Filter the entries and keep only the lines where the string "heap" appears.

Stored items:
-- Opening Marker --
(** X14.  On a well-formed, unlocked slice guard, [Unshift el] followed by
    [Remove 0] returns [el], and [Append [x]] followed by [Remove] at the
    old length returns [x]; either way the guard holds the sequence it held
    before the two calls. *)
Theorem Unshift_Append_then_Remove_undo (el x : T) s :
  guard_ok s ->
  (exists s1 s2,
     Unshift zeroT growcap el s = (Ret tt, s1)
     /\ Remove zeroT 0%Z s1 = (Ret el, s2)
     /\ contents s2 = contents s)
  /\ (exists s1 s2,
     Append zeroT growcap [x] s = (Ret tt, s1)
     /\ Remove zeroT (Z.of_nat (length (contents s))) s1 = (Ret x, s2)
     /\ contents s2 = contents s).
Proof.
  intros Hg. split.
  - destruct (slice_Unshift_step zeroT growcap el s Hg)
      as (s1 & He & Hc & Hg1 & _).
    destruct (slice_Remove_step zeroT 0 s1 Hg1) as (s2 & Hr & Hc2 & _).
    { rewrite <- contents_length by done. rewrite Hc. simpl. lia. }
    exists s1, s2. split; [done|]. rewrite Hc in Hr, Hc2. by split.
  - destruct (slice_Append_step zeroT growcap [x] s Hg)
      as (s1 & He & Hc & Hg1 & _).
    destruct (slice_Remove_step zeroT (length (contents s)) s1 Hg1)
      as (s2 & Hr & Hc2 & _).
    { rewrite <- contents_length by done. rewrite Hc, length_app. simpl. lia. }
    exists s1, s2. split; [done|]. rewrite Hc in Hr, Hc2.
    rewrite lookup_app_r, Nat.sub_diag in Hr by done. split; [done|].
    rewrite Hc2, take_app_length, drop_app_ge by lia.
    replace (S (length (contents s)) - length (contents s)) with 1 by lia.
    by rewrite app_nil_r.
Qed.

End RWMtxSliceMore.

Section RWMtxSliceTraversal.
Import RWMtx RWMtxSlice.
Context {T L : Type} (zeroT : T).
Implicit Types (s : RWMtx.t slice * gmap loc (list T)) (g : slice)
  (h : gmap loc (list T)) (f : T -> L -> outcome unit * L).

(** Position [i] of a well-formed slice is position [off + i] of its array. *)
Lemma elems_lookup h g i :
  i < len g -> elems h g !! i = array_of h g !! (off g + i).
Proof.
  intros Hi. unfold elems. by rewrite lookup_take_lt, lookup_drop.
Qed.

Lemma range_loop_visit f g h (n i : nat) (l : L) :
  slice_ok h g -> i + n <= len g ->
  range_loop zeroT (visitor f) g i n (h, l)
  = (fst (visit_all f (take n (drop i (elems h g))) l),
     (h, snd (visit_all f (take n (drop i (elems h g))) l))).
Proof.
  intros Hok. revert i l. induction n as [|n IH]; intros i l Hn.
  - by rewrite take_0.
  - destruct (lookup_lt_is_Some_2 (elems h g) i) as [x Hx].
    { rewrite elems_length by done. lia. }
    rewrite (drop_S _ x) by done. cbn [take visit_all range_loop].
    unfold bind at 1. unfold get at 1. cbn [fst].
    rewrite <- elems_lookup, Hx by lia. cbn [default id].
    unfold bind, visitor at 1.
    destruct (f x l) as [[[]|p| |msg] l']; try done.
    apply IH. lia.
Qed.

Lemma visit_all_returning (k : L -> T -> L) (xs : list T) (l : L) :
  visit_all (fun e l' => (Ret tt, k l' e)) xs l = (Ret tt, foldl k l xs).
Proof. revert l. induction xs as [|x xs IH]; intros l; [done|apply IH]. Qed.

(** X15.  On a well-formed, unlocked slice guard, [Each] with a callback
    that leaves the heap alone calls it on the guarded elements in order,
    under one read lock, and stops at the first call that does not return:
    after a return or a panic the lock has been released and the panic is
    passed on, and the heap and the guard are as before.  With a callback
    that always returns, its state ends as the fold of the callback over
    the sequence. *)
Theorem Each_visits_in_order f s (l : L) :
  guard_ok s ->
  Each zeroT (visitor f) (fst s, (snd s, l)) =
    match visit_all f (contents s) l with
    | (Ret _, l') =>
        (Ret tt, (mk (released (mu (fst s)) [EvRLock; EvRUnlock]) (v (fst s)),
                  (snd s, l')))
    | (Panic p, l') =>
        (Panic p, (mk (released (mu (fst s)) [EvRLock; EvRUnlock]) (v (fst s)),
                   (snd s, l')))
    | (Blocked, l') =>
        (Blocked, (mk (read_held (mu (fst s))) (v (fst s)), (snd s, l')))
    | (Fatal msg, l') =>
        (Fatal msg, (mk (read_held (mu (fst s))) (v (fst s)), (snd s, l')))
    end
  /\ (forall k : L -> T -> L,
        Each zeroT (visitor (fun e l' => (Ret tt, k l' e))) (fst s, (snd s, l))
        = (Ret tt, (mk (released (mu (fst s)) [EvRLock; EvRUnlock]) (v (fst s)),
                    (snd s, foldl k l (contents s))))).
Proof.
  intros [Hu Hok].
  assert (Hgen : forall f',
    Each zeroT (visitor f') (fst s, (snd s, l)) =
    match visit_all f' (contents s) l with
    | (Ret _, l') =>
        (Ret tt, (mk (released (mu (fst s)) [EvRLock; EvRUnlock]) (v (fst s)),
                  (snd s, l')))
    | (Panic p, l') =>
        (Panic p, (mk (released (mu (fst s)) [EvRLock; EvRUnlock]) (v (fst s)),
                   (snd s, l')))
    | (Blocked, l') =>
        (Blocked, (mk (read_held (mu (fst s))) (v (fst s)), (snd s, l')))
    | (Fatal msg, l') =>
        (Fatal msg, (mk (read_held (mu (fst s))) (v (fst s)), (snd s, l')))
    end).
  { intros f'. unfold Each. rewrite RWith_eq by done.
    rewrite range_loop_visit by (try done; lia).
    rewrite drop_0, take_ge by (rewrite elems_length; done).
    unfold contents.
    by destruct (visit_all f' (elems (snd s) (v (fst s))) l)
      as [[[]|p| |msg] l']. }
  split; [apply Hgen|].
  intros k. by rewrite Hgen, visit_all_returning.
Qed.

End RWMtxSliceTraversal.

Section RWMtxSliceStorage.
Import RWMtx RWMtxSlice.
Context {T : Type} (zeroT : T).
Variable growcap : nat -> nat -> nat.
Implicit Types (s : RWMtx.t slice * gmap loc (list T)) (g : slice)
  (h : gmap loc (list T)).

Lemma dom_array_write h g p data :
  slice_ok h g -> dom (array_write h g p data) = dom h.
Proof.
  unfold slice_ok, array_write. destruct (base g) as [l|]; [|done].
  intros (Hal & _). by apply dom_insert_lookup_L.
Qed.

(** X16.  On a well-formed, unlocked slice guard, [Clone] returns a slice
    that is never nil, with length and capacity both the number of guarded
    elements, on an array that did not exist; its only effect on the heap is
    that one new array, holding exactly the guarded elements. *)
Theorem Clone_allocates_exactly s :
  guard_ok s ->
  exists l,
    snd s !! l = None
    /\ Clone zeroT s =
         (Ret (mkSlice (Some l) 0 (length (contents s)) (length (contents s))),
          (mk (released (mu (fst s)) [EvRLock; EvRUnlock]) (v (fst s)),
           <[l := contents s]> (snd s))).
Proof.
  intros Hg. pose proof (contents_length s Hg) as Hlen. destruct Hg as [Hu Hok].
  exists (fresh (dom (snd s))). split; [apply fresh_unallocated|].
  rewrite slice_Clone_eq by done. cbv zeta.
  unfold slice_make, slice_copy, array_write. cbn [fst snd base off len].
  rewrite lookup_insert_eq, insert_insert_eq. cbn [default Nat.add id].
  rewrite Nat.min_id.
  rewrite (alloc_elems (snd s)) by done.
  rewrite take_0, take_ge by (rewrite elems_length; done). cbn [app].
  rewrite drop_ge, app_nil_r
    by (rewrite length_replicate, elems_length; done).
  by rewrite Hlen.
Qed.

(** Removing position [i] from the first [n] elements of a window, seen
    through the first [n] elements still. *)
Lemma remove_window_stale (w : list T) n i :
  i < n -> n <= length w ->
  take n (take i w ++ take (n - S i) (drop (S i) w) ++ drop (i + (n - S i)) w)
  = take i (take n w) ++ drop (S i) (take n w) ++ drop (n - 1) (take n w).
Proof.
  intros Hi Hn.
  rewrite take_take, (Nat.min_l i n) by lia.
  rewrite (take_drop_commute w (n - S i) (S i)).
  replace (S i + (n - S i)) with n by lia.
  replace (i + (n - S i)) with (n - 1) by lia.
  rewrite take_app, take_app.
  rewrite (take_ge (take i w)) by (rewrite length_take; lia).
  rewrite (take_ge (drop (S i) (take n w)))
    by (rewrite length_take, length_drop, length_take; lia).
  rewrite length_take, length_drop, length_take.
  replace (n - i `min` length w - (n `min` length w - S i)) with 1 by lia.
  f_equal. f_equal.
  rewrite (take_drop_commute w 1 (n - 1)).
  by replace (n - 1 + 1) with n by lia.
Qed.

(** What [Remove] inside the slice does to the header and to the heap. *)
Lemma slice_Remove_storage (i : nat) s :
  guard_ok s -> i < length (contents s) ->
  base (v (fst (snd (Remove zeroT (Z.of_nat i) s)))) = base (v (fst s))
  /\ off (v (fst (snd (Remove zeroT (Z.of_nat i) s)))) = off (v (fst s))
  /\ cap (v (fst (snd (Remove zeroT (Z.of_nat i) s)))) = cap (v (fst s))
  /\ len (v (fst (snd (Remove zeroT (Z.of_nat i) s)))) = len (v (fst s)) - 1
  /\ dom (snd (snd (Remove zeroT (Z.of_nat i) s))) = dom (snd s)
  /\ elems (snd (snd (Remove zeroT (Z.of_nat i) s))) (v (fst s))
     = take i (contents s) ++ drop (S i) (contents s)
       ++ drop (length (contents s) - 1) (contents s).
Proof.
  intros Hg Hi. rewrite contents_length in * by done. destruct Hg as [Hu Hok].
  assert (Hlc : len (v (fst s)) <= cap (v (fst s))).
  { revert Hok. unfold slice_ok. destruct (base _); lia. }
  rewrite slice_Remove_in_range by done. cbv zeta.
  destruct s as [[l g] h]. cbn [fst snd v mu base off len cap] in *.
  split; [done|]. split; [done|]. split; [done|]. split; [done|].
  set (data := take _ _).
  rewrite (array_write_start h (base g) (off g) (len g - i) (cap g - i) i).
  set (wr := mkSlice (base g) (off g) (len g - i + i) (cap g - i + i)).
  assert (Hwr : wr = g).
  { unfold wr. destruct g as [b o n k]. cbn [base off len cap] in *.
    f_equal; lia. }
  rewrite Hwr.
  assert (Hwin : len g <= length (drop (off g) (array_of h g))).
  { revert Hok. unfold slice_ok, array_of.
    destruct (base g); rewrite length_drop; lia. }
  assert (Hdata : data = take (len g - S i)
                           (drop (S i) (drop (off g) (array_of h g)))).
  { unfold data, elems, array_of. cbn [base off len].
    rewrite take_take, Nat.min_id, drop_drop. done. }
  assert (Hdl : length data = len g - S i).
  { rewrite Hdata, length_take, length_drop. lia. }
  split; [by apply dom_array_write|].
  unfold contents. cbn [fst snd v]. unfold elems at 1.
  assert (Hsome : is_Some (base g))
    by (apply (slice_ok_base_Some h); [done|lia]).
  rewrite (array_write_same h g i data) by (rewrite ?Hdl; eauto with lia).
  rewrite Hdl, Hdata. unfold elems. by apply remove_window_stale.
Qed.

(** X17.  On a well-formed, unlocked slice guard, [Remove] inside the slice
    works in place: the guard keeps its array, its start and its capacity,
    and no array is allocated.  The slot freed at the end is not cleared:
    through the header the guard had before (as returned by an earlier
    [Get]), the shifted elements are followed by the old last element once
    more. *)
Theorem Remove_shifts_in_place (i : nat) s :
  guard_ok s -> i < length (contents s) ->
  base (v (fst (snd (Remove zeroT (Z.of_nat i) s)))) = base (v (fst s))
  /\ off (v (fst (snd (Remove zeroT (Z.of_nat i) s)))) = off (v (fst s))
  /\ cap (v (fst (snd (Remove zeroT (Z.of_nat i) s)))) = cap (v (fst s))
  /\ len (v (fst (snd (Remove zeroT (Z.of_nat i) s)))) = len (v (fst s)) - 1
  /\ dom (snd (snd (Remove zeroT (Z.of_nat i) s))) = dom (snd s)
  /\ elems (snd (snd (Remove zeroT (Z.of_nat i) s))) (v (fst s))
     = take i (contents s) ++ drop (S i) (contents s)
       ++ drop (length (contents s) - 1) (contents s).
Proof. apply slice_Remove_storage. Qed.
-- Closing Marker --
#### Response to this task:
    that leaves the heap alone calls it on the guarded elements in order,
    passed on, and the heap and the guard are as before.  With a callback
    elements, on an array that did not exist; its only effect on the heap is
(** What [Remove] inside the slice does to the header and to the heap. *)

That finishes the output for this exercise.